**Source records**
- Opening Delimiter -

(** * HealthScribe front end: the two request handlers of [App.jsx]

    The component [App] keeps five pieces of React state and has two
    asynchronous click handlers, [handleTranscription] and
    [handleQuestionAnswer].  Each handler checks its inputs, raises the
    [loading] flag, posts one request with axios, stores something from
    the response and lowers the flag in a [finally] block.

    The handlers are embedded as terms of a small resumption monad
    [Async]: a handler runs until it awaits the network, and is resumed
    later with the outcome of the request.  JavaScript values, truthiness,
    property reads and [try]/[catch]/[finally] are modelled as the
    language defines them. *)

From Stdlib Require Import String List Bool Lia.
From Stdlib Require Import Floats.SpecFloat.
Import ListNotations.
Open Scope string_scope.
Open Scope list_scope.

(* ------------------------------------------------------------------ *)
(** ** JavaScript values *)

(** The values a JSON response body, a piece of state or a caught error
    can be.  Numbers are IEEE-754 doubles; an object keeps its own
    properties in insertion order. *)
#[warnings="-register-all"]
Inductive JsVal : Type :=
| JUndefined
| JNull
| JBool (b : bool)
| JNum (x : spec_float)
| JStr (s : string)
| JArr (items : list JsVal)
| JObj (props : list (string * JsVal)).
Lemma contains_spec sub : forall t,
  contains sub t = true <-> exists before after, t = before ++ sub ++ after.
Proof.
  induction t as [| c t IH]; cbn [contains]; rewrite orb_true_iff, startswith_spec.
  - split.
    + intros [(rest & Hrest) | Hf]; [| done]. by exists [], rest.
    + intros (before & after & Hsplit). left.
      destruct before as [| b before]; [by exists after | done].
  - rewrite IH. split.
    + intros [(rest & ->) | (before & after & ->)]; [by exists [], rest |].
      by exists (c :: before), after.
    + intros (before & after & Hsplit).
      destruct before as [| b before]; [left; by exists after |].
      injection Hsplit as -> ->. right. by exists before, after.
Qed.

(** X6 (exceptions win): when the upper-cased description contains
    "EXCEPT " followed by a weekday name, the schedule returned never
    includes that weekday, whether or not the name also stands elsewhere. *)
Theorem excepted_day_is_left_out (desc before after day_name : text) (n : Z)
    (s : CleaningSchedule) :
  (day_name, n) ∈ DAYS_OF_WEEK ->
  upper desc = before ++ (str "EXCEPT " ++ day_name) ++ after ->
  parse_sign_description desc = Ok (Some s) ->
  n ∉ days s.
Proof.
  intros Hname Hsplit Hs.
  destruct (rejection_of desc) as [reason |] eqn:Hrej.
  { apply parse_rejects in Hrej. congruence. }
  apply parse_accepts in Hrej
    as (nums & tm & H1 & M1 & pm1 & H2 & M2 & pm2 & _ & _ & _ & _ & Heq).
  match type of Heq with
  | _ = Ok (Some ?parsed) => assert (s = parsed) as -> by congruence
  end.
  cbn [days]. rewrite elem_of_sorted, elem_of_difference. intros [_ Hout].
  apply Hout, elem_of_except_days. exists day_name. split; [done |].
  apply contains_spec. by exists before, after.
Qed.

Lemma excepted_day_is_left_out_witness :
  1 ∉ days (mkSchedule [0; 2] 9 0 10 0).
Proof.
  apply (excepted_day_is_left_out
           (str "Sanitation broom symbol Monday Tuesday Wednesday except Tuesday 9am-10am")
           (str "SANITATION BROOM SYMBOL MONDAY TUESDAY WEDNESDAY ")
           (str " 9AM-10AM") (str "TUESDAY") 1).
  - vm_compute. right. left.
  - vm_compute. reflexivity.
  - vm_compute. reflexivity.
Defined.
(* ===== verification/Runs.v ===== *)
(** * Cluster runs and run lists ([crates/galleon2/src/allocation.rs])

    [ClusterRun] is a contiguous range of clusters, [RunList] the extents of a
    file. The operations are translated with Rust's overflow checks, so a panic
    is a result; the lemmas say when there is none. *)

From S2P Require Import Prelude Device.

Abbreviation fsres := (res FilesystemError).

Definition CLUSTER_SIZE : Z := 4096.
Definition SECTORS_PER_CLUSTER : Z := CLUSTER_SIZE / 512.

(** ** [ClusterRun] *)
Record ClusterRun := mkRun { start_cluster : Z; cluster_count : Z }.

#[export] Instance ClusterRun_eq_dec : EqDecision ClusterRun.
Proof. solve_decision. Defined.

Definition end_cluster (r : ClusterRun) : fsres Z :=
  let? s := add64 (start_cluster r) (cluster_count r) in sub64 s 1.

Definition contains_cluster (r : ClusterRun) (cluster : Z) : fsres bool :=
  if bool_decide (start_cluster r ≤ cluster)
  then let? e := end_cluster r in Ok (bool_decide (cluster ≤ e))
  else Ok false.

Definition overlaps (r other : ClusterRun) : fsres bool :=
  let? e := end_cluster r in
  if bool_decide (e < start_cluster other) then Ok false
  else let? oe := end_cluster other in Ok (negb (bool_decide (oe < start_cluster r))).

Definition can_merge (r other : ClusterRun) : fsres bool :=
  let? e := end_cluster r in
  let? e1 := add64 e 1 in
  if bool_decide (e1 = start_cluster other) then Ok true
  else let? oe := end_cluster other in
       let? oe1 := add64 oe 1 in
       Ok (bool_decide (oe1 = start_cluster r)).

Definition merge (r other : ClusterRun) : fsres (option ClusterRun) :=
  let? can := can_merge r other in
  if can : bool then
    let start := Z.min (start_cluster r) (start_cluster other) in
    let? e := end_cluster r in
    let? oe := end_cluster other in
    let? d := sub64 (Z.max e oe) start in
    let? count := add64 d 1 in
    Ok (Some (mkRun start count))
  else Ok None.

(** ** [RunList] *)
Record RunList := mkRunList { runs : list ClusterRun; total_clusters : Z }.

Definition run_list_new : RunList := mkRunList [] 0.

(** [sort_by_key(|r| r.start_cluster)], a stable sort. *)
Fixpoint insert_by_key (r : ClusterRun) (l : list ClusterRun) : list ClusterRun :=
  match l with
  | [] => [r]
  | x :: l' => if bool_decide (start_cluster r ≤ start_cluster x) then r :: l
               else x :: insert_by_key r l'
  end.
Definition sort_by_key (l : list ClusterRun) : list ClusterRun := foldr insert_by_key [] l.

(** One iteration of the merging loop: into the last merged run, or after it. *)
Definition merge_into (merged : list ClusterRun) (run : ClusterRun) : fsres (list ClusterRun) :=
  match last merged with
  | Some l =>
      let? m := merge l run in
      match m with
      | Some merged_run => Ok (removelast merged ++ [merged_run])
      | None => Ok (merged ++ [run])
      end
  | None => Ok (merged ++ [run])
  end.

- Closing Delimiter -
- Opening Delimiter -

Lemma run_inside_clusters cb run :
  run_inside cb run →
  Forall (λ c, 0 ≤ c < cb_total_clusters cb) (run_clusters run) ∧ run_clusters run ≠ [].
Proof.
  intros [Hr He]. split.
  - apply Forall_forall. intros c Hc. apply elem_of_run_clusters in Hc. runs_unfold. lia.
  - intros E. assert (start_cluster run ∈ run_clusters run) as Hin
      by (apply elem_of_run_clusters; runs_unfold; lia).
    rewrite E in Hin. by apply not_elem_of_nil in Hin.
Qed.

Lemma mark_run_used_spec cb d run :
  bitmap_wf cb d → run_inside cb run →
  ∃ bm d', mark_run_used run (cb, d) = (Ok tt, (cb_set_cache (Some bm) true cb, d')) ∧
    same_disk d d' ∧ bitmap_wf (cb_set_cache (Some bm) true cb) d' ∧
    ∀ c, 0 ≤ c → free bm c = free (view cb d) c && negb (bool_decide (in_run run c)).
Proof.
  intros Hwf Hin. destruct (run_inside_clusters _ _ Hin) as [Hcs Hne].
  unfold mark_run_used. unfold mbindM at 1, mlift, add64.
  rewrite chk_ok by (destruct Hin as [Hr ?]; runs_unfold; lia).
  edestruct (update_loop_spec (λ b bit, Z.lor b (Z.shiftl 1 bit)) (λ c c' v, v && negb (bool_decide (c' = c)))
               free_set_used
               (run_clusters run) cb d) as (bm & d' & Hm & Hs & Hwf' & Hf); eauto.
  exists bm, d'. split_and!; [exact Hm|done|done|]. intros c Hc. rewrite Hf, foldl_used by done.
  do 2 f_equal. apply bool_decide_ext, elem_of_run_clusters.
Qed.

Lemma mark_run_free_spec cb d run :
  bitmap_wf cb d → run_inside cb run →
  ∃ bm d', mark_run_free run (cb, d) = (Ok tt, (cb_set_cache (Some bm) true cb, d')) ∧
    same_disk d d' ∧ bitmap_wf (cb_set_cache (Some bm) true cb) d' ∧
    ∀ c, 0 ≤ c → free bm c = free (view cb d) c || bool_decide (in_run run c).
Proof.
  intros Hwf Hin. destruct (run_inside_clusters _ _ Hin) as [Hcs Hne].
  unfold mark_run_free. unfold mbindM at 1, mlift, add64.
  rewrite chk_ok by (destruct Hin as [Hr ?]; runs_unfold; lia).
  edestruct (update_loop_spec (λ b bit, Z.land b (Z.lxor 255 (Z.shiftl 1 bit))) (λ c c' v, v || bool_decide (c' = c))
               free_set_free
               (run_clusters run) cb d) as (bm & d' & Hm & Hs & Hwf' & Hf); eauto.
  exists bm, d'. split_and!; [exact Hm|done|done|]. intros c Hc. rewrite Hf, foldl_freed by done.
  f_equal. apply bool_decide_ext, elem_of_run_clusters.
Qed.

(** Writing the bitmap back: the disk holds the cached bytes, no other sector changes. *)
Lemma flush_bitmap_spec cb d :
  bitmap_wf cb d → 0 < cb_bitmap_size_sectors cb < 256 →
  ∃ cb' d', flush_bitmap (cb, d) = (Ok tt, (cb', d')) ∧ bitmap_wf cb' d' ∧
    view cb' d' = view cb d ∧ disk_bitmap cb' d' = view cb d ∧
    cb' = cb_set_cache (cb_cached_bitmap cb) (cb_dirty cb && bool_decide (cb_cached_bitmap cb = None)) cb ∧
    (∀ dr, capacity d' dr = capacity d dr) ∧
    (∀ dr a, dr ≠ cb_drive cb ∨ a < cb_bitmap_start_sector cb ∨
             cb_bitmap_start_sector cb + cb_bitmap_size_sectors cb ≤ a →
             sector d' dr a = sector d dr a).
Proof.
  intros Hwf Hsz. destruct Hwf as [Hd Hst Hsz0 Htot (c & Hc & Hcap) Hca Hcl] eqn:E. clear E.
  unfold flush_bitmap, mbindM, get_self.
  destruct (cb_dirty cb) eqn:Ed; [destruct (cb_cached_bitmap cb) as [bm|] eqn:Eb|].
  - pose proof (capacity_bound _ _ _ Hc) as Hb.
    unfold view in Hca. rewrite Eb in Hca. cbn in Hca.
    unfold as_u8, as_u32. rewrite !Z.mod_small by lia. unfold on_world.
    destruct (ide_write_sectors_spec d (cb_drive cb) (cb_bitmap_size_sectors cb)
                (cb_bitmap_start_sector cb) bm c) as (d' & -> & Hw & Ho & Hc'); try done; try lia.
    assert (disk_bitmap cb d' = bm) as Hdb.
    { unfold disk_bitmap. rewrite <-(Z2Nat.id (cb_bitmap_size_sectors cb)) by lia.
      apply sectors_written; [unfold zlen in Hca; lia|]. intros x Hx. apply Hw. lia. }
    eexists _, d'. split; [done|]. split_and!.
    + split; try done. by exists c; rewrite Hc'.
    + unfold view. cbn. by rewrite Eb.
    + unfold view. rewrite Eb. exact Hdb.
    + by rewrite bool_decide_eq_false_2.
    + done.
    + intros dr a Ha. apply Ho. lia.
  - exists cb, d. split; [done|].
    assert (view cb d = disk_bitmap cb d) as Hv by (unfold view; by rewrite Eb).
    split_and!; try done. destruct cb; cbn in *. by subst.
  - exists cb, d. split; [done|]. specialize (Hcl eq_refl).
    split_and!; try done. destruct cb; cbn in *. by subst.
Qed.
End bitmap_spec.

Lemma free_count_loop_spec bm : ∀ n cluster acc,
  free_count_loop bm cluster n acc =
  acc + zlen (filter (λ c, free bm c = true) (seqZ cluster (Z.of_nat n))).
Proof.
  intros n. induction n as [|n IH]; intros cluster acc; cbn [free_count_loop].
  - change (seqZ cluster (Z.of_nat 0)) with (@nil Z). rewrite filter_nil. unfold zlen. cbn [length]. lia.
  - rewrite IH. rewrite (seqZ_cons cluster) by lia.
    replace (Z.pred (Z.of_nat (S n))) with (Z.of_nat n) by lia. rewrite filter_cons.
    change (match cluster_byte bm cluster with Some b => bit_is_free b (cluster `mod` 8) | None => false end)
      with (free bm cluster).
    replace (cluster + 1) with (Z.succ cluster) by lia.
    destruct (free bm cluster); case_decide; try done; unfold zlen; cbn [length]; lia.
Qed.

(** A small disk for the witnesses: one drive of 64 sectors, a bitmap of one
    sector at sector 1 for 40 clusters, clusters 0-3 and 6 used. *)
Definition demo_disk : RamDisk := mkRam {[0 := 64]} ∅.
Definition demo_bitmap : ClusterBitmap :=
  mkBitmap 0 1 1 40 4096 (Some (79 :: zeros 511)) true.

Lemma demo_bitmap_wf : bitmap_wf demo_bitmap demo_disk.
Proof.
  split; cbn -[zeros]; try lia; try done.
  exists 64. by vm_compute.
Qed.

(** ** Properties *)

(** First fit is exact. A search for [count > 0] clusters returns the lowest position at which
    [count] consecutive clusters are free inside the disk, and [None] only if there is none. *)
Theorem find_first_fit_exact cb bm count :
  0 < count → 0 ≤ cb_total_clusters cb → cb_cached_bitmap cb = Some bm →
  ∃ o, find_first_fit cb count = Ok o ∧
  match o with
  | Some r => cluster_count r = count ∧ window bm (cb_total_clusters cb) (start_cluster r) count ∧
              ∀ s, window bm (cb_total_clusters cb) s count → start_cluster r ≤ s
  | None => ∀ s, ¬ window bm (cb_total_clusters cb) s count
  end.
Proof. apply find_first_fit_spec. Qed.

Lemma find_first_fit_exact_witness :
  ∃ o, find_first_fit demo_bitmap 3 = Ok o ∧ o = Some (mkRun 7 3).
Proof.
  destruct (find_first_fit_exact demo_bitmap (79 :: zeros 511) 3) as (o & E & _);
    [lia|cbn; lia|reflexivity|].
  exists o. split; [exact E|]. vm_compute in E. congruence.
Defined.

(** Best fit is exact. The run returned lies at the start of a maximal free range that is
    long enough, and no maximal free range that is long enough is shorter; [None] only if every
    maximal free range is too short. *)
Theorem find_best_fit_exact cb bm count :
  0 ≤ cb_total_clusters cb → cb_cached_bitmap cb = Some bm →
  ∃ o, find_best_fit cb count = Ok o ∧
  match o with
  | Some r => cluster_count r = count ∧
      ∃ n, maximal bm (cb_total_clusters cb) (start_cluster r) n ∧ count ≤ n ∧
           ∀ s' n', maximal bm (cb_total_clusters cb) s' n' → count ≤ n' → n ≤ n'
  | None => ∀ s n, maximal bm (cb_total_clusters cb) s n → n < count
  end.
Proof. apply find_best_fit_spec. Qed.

- Closing Delimiter -
- Opening Delimiter -

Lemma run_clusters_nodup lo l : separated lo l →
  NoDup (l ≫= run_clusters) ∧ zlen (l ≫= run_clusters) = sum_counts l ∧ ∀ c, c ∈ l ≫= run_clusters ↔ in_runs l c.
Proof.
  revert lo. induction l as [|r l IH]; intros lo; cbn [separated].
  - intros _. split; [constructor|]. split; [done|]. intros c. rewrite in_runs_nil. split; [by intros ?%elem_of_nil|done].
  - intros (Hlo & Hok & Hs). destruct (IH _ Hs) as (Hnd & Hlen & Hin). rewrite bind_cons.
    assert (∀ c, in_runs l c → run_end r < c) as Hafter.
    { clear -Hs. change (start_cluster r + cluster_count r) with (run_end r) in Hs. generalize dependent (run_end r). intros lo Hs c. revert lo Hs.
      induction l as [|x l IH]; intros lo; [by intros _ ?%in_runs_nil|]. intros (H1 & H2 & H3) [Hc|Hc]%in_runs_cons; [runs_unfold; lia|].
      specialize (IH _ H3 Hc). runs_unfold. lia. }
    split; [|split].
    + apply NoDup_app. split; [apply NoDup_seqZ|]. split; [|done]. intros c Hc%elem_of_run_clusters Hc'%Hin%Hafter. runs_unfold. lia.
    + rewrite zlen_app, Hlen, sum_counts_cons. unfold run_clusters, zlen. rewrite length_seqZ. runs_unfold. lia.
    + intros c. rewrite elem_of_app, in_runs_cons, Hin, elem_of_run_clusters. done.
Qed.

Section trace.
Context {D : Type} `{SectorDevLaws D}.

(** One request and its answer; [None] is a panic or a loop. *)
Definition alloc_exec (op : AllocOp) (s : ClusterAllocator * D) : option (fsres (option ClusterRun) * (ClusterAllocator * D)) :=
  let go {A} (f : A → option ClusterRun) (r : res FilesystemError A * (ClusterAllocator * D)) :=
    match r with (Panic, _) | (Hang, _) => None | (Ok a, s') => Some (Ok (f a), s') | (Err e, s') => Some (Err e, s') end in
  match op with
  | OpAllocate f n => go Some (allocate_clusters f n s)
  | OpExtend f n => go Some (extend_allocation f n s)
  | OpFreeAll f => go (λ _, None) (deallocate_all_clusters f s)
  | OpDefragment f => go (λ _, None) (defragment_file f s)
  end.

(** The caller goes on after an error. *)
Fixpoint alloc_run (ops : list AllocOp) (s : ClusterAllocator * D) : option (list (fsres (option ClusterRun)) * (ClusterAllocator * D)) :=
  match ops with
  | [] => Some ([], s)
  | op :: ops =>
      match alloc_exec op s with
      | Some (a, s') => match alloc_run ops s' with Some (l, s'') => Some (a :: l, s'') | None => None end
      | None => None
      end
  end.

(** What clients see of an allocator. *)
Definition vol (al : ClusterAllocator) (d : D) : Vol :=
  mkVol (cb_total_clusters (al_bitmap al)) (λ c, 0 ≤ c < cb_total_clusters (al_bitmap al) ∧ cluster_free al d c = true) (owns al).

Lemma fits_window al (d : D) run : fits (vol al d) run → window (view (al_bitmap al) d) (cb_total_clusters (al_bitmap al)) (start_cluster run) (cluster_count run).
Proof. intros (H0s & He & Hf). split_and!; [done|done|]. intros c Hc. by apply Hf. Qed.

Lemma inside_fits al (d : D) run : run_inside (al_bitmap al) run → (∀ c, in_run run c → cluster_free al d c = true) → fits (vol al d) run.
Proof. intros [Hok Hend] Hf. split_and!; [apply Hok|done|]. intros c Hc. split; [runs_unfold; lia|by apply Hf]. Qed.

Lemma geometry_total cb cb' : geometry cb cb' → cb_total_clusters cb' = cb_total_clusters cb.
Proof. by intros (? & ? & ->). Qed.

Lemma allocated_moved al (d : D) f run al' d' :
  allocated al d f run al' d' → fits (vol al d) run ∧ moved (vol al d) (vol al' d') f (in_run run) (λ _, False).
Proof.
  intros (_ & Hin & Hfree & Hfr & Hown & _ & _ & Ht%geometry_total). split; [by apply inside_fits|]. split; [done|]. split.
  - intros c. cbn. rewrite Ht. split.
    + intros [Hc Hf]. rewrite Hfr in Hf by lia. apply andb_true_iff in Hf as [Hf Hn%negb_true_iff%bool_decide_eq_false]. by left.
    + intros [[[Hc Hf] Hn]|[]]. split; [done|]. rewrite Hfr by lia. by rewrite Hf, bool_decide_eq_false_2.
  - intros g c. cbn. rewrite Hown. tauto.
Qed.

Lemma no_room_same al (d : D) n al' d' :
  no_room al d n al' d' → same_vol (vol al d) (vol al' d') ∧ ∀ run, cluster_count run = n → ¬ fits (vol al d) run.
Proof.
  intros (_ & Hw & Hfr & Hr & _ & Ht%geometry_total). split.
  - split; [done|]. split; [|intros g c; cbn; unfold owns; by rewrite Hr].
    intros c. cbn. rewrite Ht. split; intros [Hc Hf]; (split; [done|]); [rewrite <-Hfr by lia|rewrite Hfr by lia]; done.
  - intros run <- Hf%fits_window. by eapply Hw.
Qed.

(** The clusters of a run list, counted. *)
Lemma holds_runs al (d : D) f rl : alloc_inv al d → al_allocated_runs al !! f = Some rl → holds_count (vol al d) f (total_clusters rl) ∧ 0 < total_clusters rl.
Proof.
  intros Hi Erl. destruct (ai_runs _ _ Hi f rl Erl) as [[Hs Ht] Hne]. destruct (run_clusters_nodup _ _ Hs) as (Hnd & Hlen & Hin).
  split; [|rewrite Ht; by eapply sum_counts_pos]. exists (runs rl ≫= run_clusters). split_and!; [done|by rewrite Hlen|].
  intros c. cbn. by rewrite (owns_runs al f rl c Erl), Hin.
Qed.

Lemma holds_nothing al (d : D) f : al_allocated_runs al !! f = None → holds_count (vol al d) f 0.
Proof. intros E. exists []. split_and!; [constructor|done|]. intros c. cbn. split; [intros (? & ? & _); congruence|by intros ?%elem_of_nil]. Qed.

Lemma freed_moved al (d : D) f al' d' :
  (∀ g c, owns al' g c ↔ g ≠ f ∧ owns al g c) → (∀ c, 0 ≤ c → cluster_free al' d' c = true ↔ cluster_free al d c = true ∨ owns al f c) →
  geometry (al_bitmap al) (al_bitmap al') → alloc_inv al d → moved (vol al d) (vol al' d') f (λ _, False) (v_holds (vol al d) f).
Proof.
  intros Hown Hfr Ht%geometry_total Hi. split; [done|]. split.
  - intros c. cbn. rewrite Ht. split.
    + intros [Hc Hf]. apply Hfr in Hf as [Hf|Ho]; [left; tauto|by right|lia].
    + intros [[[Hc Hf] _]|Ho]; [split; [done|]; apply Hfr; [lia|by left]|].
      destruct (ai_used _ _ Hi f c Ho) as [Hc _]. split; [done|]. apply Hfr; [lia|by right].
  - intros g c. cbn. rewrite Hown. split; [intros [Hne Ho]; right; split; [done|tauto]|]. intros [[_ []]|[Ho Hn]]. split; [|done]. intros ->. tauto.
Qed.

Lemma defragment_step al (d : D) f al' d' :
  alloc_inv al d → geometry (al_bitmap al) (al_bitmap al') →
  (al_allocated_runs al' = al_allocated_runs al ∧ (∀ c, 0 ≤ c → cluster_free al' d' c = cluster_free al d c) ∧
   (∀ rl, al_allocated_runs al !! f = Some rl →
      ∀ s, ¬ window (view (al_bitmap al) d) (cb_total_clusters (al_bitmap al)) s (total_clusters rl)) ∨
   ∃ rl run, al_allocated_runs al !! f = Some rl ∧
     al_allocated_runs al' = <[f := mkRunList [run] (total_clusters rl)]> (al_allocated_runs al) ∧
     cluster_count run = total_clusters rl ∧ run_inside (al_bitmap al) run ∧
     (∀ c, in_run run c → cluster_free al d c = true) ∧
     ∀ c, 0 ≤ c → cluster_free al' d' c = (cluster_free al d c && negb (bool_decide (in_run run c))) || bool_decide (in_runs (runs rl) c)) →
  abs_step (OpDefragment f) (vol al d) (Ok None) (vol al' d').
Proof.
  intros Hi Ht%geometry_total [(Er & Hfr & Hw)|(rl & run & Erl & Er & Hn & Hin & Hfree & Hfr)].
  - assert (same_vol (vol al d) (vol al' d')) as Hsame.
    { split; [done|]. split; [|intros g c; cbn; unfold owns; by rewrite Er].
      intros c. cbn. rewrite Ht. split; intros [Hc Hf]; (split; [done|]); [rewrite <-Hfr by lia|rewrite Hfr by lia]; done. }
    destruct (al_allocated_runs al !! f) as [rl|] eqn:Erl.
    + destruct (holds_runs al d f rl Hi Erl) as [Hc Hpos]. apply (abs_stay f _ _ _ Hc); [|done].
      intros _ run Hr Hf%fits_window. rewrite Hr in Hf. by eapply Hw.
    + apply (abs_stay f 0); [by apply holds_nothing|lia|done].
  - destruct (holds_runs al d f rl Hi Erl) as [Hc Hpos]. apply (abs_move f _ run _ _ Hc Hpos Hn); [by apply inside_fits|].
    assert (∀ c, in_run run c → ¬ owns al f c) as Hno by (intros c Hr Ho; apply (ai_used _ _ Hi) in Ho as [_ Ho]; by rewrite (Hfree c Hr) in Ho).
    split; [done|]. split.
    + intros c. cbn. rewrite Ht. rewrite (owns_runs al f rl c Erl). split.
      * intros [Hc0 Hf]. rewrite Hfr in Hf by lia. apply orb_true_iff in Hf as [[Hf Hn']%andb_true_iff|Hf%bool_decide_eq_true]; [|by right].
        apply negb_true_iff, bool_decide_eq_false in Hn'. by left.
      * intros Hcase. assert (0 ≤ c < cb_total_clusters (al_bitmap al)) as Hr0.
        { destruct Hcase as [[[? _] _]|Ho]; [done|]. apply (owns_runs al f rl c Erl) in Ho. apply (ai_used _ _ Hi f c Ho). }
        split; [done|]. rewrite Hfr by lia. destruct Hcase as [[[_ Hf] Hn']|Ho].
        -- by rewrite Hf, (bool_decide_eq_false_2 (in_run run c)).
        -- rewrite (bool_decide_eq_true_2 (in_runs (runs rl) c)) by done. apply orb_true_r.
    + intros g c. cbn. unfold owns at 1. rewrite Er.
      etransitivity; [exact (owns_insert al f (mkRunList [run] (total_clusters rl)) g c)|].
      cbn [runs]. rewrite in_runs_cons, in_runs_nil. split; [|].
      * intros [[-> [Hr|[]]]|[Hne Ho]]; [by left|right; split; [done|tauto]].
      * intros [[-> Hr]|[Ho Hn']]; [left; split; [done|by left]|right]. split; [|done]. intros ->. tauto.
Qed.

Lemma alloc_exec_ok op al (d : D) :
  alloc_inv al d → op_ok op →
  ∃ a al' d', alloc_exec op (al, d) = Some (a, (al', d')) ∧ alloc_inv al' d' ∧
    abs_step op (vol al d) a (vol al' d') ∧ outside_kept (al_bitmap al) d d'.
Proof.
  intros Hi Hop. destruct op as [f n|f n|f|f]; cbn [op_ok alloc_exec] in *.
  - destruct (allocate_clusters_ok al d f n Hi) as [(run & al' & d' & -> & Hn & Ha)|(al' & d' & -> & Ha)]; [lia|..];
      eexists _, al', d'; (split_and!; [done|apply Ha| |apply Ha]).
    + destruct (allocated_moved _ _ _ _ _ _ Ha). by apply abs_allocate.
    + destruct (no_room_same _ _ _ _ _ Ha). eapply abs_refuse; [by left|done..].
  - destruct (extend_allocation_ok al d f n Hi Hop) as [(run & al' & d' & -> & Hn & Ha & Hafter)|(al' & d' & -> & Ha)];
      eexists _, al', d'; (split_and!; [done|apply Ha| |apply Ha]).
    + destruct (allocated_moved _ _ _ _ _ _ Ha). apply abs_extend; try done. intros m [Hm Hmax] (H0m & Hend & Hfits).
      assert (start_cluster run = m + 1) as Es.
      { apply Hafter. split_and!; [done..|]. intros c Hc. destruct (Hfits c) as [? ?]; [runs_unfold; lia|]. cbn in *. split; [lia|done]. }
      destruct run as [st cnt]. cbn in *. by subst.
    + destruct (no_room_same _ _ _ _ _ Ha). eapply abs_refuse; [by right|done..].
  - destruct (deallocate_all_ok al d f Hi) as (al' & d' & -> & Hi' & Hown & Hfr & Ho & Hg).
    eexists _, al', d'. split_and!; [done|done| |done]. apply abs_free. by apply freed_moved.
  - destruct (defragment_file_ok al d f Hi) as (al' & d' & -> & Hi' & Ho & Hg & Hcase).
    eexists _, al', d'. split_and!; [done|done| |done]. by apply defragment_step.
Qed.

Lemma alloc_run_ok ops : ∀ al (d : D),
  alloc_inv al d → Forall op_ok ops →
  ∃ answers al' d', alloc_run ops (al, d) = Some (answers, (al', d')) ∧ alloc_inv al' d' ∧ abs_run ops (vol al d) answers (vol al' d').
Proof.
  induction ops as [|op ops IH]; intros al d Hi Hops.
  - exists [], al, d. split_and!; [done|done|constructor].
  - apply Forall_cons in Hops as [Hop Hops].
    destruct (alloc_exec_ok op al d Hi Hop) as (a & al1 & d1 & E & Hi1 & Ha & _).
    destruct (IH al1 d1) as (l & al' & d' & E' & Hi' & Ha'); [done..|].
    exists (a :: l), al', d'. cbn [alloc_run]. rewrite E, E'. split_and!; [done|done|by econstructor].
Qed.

- Closing Delimiter -

Please determine how many lines of the records above contain "Theorem", and state that number only.

**Response area**
3